**Supplied records**
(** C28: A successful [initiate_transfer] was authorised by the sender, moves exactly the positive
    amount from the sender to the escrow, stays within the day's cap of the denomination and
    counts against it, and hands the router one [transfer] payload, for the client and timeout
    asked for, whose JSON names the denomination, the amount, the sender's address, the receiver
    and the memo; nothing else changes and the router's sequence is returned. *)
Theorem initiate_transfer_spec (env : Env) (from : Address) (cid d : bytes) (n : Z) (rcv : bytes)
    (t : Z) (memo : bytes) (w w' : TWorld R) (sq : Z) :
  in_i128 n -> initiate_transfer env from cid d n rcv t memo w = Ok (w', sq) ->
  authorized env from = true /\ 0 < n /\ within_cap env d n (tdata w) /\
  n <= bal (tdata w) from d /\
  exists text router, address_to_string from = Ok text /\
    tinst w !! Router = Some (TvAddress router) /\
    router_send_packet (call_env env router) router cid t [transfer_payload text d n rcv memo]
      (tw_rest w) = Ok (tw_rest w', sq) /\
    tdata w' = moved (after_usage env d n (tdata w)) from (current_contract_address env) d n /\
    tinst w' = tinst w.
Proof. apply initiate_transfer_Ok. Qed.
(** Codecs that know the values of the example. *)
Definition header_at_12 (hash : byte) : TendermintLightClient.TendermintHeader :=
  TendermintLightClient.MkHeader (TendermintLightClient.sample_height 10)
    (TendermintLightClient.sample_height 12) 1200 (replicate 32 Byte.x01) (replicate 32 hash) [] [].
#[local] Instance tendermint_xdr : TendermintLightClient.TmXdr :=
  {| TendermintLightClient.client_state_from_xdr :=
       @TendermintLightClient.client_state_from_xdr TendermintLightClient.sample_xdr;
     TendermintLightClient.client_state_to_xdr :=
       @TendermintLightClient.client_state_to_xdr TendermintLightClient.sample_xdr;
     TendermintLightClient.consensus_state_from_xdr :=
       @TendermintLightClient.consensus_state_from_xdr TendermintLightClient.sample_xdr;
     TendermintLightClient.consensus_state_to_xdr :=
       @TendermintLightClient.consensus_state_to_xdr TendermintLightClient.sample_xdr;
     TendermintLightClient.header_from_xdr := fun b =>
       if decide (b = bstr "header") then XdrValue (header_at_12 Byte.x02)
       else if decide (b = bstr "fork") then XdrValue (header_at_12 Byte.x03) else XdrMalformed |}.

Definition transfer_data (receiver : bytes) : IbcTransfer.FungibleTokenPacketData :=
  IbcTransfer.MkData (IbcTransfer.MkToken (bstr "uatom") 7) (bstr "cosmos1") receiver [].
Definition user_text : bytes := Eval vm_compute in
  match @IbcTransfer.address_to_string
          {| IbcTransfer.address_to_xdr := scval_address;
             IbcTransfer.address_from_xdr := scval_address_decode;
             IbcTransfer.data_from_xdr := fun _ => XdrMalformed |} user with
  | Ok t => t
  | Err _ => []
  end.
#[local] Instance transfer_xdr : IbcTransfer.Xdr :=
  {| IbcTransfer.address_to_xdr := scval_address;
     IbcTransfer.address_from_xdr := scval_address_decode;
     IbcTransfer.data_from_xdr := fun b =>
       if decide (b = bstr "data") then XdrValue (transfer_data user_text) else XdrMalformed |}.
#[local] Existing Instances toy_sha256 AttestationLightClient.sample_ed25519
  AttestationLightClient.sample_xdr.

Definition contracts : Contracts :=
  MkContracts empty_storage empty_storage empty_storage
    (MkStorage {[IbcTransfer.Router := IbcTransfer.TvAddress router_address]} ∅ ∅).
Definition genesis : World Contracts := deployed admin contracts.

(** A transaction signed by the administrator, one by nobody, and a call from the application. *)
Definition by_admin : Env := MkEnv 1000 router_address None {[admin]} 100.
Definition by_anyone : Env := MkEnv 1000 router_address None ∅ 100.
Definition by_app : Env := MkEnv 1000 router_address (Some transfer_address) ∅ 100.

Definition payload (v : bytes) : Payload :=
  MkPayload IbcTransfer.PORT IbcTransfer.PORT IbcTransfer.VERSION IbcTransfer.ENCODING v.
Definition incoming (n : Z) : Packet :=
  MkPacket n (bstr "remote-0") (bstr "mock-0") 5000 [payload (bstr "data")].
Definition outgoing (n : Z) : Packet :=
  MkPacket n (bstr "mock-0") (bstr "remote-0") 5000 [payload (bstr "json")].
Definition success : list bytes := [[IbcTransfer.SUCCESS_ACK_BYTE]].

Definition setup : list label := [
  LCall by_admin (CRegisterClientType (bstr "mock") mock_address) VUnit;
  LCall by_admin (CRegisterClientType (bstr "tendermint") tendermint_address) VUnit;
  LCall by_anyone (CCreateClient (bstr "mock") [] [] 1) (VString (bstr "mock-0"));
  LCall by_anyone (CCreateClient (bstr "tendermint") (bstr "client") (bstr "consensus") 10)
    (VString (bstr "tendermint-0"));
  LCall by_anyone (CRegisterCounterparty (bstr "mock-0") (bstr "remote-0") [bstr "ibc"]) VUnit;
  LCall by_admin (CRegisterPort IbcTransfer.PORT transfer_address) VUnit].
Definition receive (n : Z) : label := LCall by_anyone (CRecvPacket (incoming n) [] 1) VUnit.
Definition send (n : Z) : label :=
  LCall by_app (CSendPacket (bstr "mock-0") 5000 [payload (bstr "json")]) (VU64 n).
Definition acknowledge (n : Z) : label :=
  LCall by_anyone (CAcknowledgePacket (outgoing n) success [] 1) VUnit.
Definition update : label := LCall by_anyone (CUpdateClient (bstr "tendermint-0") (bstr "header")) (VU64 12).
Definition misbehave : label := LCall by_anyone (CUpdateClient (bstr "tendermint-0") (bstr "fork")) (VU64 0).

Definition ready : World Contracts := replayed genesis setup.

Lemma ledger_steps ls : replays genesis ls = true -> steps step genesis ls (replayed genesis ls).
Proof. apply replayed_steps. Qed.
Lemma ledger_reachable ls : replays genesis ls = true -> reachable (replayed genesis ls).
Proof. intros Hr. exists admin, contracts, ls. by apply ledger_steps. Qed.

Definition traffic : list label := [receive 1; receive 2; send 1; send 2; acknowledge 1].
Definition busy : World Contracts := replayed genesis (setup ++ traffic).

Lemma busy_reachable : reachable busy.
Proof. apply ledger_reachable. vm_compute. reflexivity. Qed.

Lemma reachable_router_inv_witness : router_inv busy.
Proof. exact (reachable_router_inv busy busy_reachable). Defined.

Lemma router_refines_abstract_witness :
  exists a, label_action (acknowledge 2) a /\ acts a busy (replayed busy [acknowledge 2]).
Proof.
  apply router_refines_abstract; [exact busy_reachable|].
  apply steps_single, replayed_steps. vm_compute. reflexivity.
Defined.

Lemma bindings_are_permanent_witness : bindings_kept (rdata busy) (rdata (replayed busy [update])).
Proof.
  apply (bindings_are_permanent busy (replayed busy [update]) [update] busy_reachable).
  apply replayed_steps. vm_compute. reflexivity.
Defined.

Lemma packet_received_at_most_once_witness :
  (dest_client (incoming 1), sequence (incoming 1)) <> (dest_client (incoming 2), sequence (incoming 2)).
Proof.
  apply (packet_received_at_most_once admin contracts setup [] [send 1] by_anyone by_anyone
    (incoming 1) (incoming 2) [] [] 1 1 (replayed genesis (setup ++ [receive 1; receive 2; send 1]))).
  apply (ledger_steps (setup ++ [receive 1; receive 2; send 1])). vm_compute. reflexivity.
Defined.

**Task details**
Read the material above and copy out each line holding "CRegisterClientType".

**The answer**
  LCall by_admin (CRegisterClientType (bstr "mock") mock_address) VUnit;
  LCall by_admin (CRegisterClientType (bstr "tendermint") tendermint_address) VUnit;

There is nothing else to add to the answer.